LANZALLAMAS
LANZALLAMAS
El lanzallamas es un sistema mecánico para lanzar a distancia un chorro de fuego y que tiene su principal aplicación bélica en el ataque a obras defensivas.
Consta de un depósito de combustible, de otro con gas a presión, de un tubo unido a una lanza desde la que sale el chorro de fuego y de un dispositivo de encendido. Existen diversos tipos de lanzallamas, como el ligero, manejado por la infantería y los zapadores; el pesado o de posición, empleado en defensa, y el pesado sobre carro de combate. Su alcance oscila entre los 15 y 30 metros para los ligeros y de entre 50 y 200 metros para los pesados
El lanzallamas portátil consiste en dos elementos: la mochila y el lanzador. La mochila usualmente está compuesta por dos o tres cilindros. En un sistema de dos cilindros, uno de estos contiene un gas propulsor inerte comprimido (usualmente nitrógeno) y el otro contiene un líquido inflamable - generalmente gasolina con un espesante añadido.
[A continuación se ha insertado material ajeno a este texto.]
(** The frames after the first, in any company. *)
Lemma rx_chunks X : 0 <= X < 2 ^ 24 -> forall fs n fc bytes data l s,
  Rcv l s -> all_quiet (can2_rx_one i isr) (quiet i) fs s = true -> partly (32 * X) (fc mod 8) bytes l s ->
  List.filter (of_packet (32 * X)) fs = can2_chunks n (32 * X) fc data -> (length data <= n)%nat -> data <> [] ->
  zlen bytes + zlen data <= 6 + CSP_BUFFER_SIZE -> ends_with (of_packet (32 * X)) fs ->
  wp (rx_all (can2_rx_one i isr) fs) (fun _ s' => arrived i (if_addr xs) (bytes ++ data) s') s.
Proof.
  intros HX. induction fs as [|f fs IH]; intros n fc bytes data l s HR HQ HP Hf Hn Hd Hlen He; [done|].
  pose proof seq_valid as Hi. destruct (seq_iface l s HR) as (x & Hx & Hxa).
  simpl in Hf. destruct (of_packet (32 * X) f) eqn:Em.
  - destruct n as [|n]; [destruct data; simpl in Hn; [done|lia]|]. destruct data as [|b data'] eqn:Edata; [done|]. rewrite <- Edata in *.
    assert (Ech : can2_chunks (S n) (32 * X) fc data = (more2_id (32 * X) fc (zlen data <=? 8), take 8 data) :: can2_chunks n (32 * X) (fc + 1) (drop 8 data))
      by (rewrite Edata; done). rewrite Ech in Hf. injection Hf as -> Hf. pose proof (more2_frame X fc (zlen data <=? 8) HX) as Hid.
    assert (Htk : zlen (take 8 data) <= zlen data) by (rewrite length_take; lia).
    eapply quiet_step; [exact HQ|unfold can2_rx_one|].
    { intros Hq. cbn [fst snd]. eapply (own_fragment T i h Hver Hi l); try done. lia. }
    intros s' Hadv HQ'. rewrite Hxa in Hadv. unfold advanced in Hadv. destruct (Z.leb_spec (zlen data) 8) as [H8|H8].
    + rewrite take_ge in Hadv by lia. assert (Hfs : fs = []).
      { eapply ends_done; [exact He|]. rewrite Hf, drop_ge by lia. by destruct n. }
      subst fs. by apply wp_ret.
    + destruct Hadv as (l' & HR' & HP'). assert (Hdr : drop 8 data <> []) by (intros E; apply (f_equal length) in E; rewrite length_drop in E; simpl in E; lia).
      rewrite <- (take_drop 8 data), app_assoc.
      assert (Emod : (fc mod 8 + 1) mod 8 = (fc + 1) mod 8) by (rewrite Z.add_mod_idemp_l; done). rewrite Emod in HP'.
      eapply (IH n (fc + 1)); try done.
      * rewrite length_drop. lia.
      * rewrite length_app, length_drop, length_take. lia.
      * apply (ends_cons _ _ _ He). intros ->. simpl in Hf. destruct n, (drop 8 data); simpl in *; try done; lia.
  - eapply quiet_step; [exact HQ|unfold can2_rx_one|].
    { intros Hq. eapply (other_frame T i h Hver Hi l); try done. unfold of_packet in Em. by apply Z.eqb_neq in Em. }
    intros s' (l' & HR' & HP') HQ'. eapply IH; try done. apply (ends_cons _ _ _ He). intros ->. simpl in Hf.
    unfold ends_with in He. simpl in He. congruence.
Qed.

(** All frames of the packet. *)
Lemma rx_packet2 k addr sc data : id2_ok (pkt_id k) -> zlen data <= CSP_BUFFER_SIZE -> forall fs l s,
  Rcv l s -> all_quiet (can2_rx_one i isr) (quiet i) fs s = true -> List.filter (of_packet (can2_id k addr sc)) fs = can2_frames k addr sc data ->
  ends_with (of_packet (can2_id k addr sc)) fs ->
  wp (rx_all (can2_rx_one i isr) fs) (fun _ s' => arrived i (if_addr xs) (enc2 (pkt_id k) ++ data) s') s.
Proof.
  intros Hid Hlen. destruct (can2_id_32 k addr sc Hid) as (X & HX & EX).
  induction fs as [|f fs IH]; intros l s HR HQ Hf He; [done|].
  pose proof seq_valid as Hi. destruct (seq_iface l s HR) as (x & Hx & Hxa). simpl in Hf.
  destruct (of_packet (can2_id k addr sc) f) eqn:Em.
  2:{ eapply quiet_step; [exact HQ|unfold can2_rx_one|]. { intros Hq. by apply (any_frame T i h Hver Hi l). }
      intros s' (l' & HR') HQ'. eapply IH; try done. apply (ends_cons _ _ _ He). intros ->. done. }
  unfold can2_frames in Hf. rewrite EX in *. set (ext := le_bytes 4 (htobe32 (can2_extension k))) in *.
  pose proof (begin2_frame X (zlen data <=? 4) HX) as Fid.
  assert (Hext : length ext = 4%nat) by (unfold ext; apply length_le_bytes).
  assert (Ehdr : can2_header (begin2_id (32 * X) (zlen data <=? 4)) ext = enc2 (pkt_id k)).
  { apply (can2_header_enc k addr sc _ (zlen data <=? 4)); [done|]. by rewrite EX. }
  clearbody ext. injection Hf as -> Hf. eapply quiet_step; [exact HQ|unfold can2_rx_one|].
  { intros Hq. cbn [fst snd]. apply (own_begin T i h Hver Hi l s (32 * X) (zlen data <=? 4)); try done.
    pose proof (length_take data 4). pose proof (length_app ext (take 4 data)). lia. }
  intros s' Hadv HQ'. rewrite (take_app_le _ _ 4), take_ge, (drop_app_ge _ _ 4), Hext in Hadv by lia. simpl (drop (4 - 4) _) in Hadv.
  rewrite Ehdr, Hxa in Hadv. unfold advanced in Hadv. destruct (Z.leb_spec (zlen data) 4) as [H4|H4].
  - rewrite take_ge in Hadv by lia. assert (Hfs : fs = []).
    { eapply ends_done; [exact He|]. rewrite Hf, (drop_ge data 4) by lia. by destruct (length data). }
    subst fs. by apply wp_ret.
  - destruct Hadv as (l' & HR' & HP'). assert (Hdr : drop 4 data <> []) by (intros E; apply (f_equal length) in E; rewrite length_drop in E; simpl in E; lia).
    rewrite <- (take_drop 4 data), app_assoc. eapply (rx_chunks X HX fs (length data) 1); try done.
    + rewrite length_drop. lia.
    + rewrite length_app, length_enc2, length_drop, length_take. unfold CSP_BUFFER_SIZE in *. lia.
    + apply (ends_cons _ _ _ He). intros ->. simpl in Hf. destruct (length data) eqn:El, (drop 4 data); simpl in *; try done; lia.
Qed.
End Sequence.

(** ** Properties *)

(** C11. CAN reception is safe: on any frame (identifier, bytes, length), with at
    least one free buffer and no two neighbouring packets on the list timed out,
    [csp_can2_rx] returns without undefined behaviour, keeps the ownership
    invariant and a well-formed list with one packet per identifier, and leaves
    the unexpired packets of other identifiers as they were. *)
Theorem can2_rx_safe `{Platform} T i h l s id data dlc isr :
  version (cf_conf T) = 2 -> valid_if T i -> receiver (PbCan i) pbuf2_ok CFP2_ID_CONN_MASK T h l s -> can_take l s -> 0 <= dlc <= zlen data ->
  exists r s' l', csp_can2_rx i id data dlc isr s = Ret r s' /\ receiver (PbCan i) pbuf2_ok CFP2_ID_CONN_MASK T h l' s' /\
    others_kept CFP2_ID_CONN_MASK id l s l' s'.
Proof.
  intros Hver Hi HR Ht Hd. destruct (proj1 (wp_run _ _ _) (wp_can2_rx T i h Hver Hi l id data dlc isr s HR Ht Hd)) as (r & s' & E & l' & HR' & Ho).
  by exists r, s', l'.
Qed.


(** ** Witnesses *)

Lemma bus_receiver : receiver (PbCan 1) pbuf2_ok CFP2_ID_CONN_MASK (config_of bus_node) [] [] bus_node.
Proof.
  constructor; [exact bus_node_inv|exists None; split; [reflexivity|constructor]|..]; intros q; intros; exfalso; by eapply not_elem_of_nil.
Qed.

Lemma bus_if_valid : valid_if (config_of bus_node) 1.
Proof. vm_compute. lia. Qed.

Lemma can2_rx_safe_witness : exists r s' l',
  csp_can2_rx (H := lo_platform) 1 0x1fffffff [1; 2; 3; 4; 5; 6; 7; 8] 8 false bus_node = Ret r s' /\
  receiver (PbCan 1) pbuf2_ok CFP2_ID_CONN_MASK (config_of bus_node) [] l' s'.
Proof.
  destruct (can2_rx_safe (H := lo_platform) (config_of bus_node) 1 [] [] bus_node 0x1fffffff [1; 2; 3; 4; 5; 6; 7; 8] 8 false)
    as (r & s' & l' & Hr & HR & _).
  - reflexivity.
  - exact bus_if_valid.
  - exact bus_receiver.
  - split; [exact I|]. vm_compute. discriminate.
  - simpl. lia.
  - exists r, s', l'. split; [exact Hr|exact HR].
Defined.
Un sistema de tres cilindros tiene frecuentemente dos cilindros externos de líquido inflamable y un cilindro central de gas propulsor para mantener el equilibrio del soldado que lo transporta. El gas impulsa al combustible líquido fuera del cilindro a través de una manguera flexible conectada al lanzador. El lanzador consiste en un pequeño depósito, una válvula accionada por resorte y un sistema de ignición; al presionar el gatillo se abre la válvula, permitiendo el paso del líquido inflamable a presión sobre el mecanismo de ignición y su salida por la boquilla del lanzador. El mecanismo de ignición puede variar según el tipo de lanzallamas: en ocasiones es una simple resistencia eléctrica, mientras que otros modelos presentan una pequeña llama alimentada por el gas a presión o emplean cartuchos de fogueo específicos.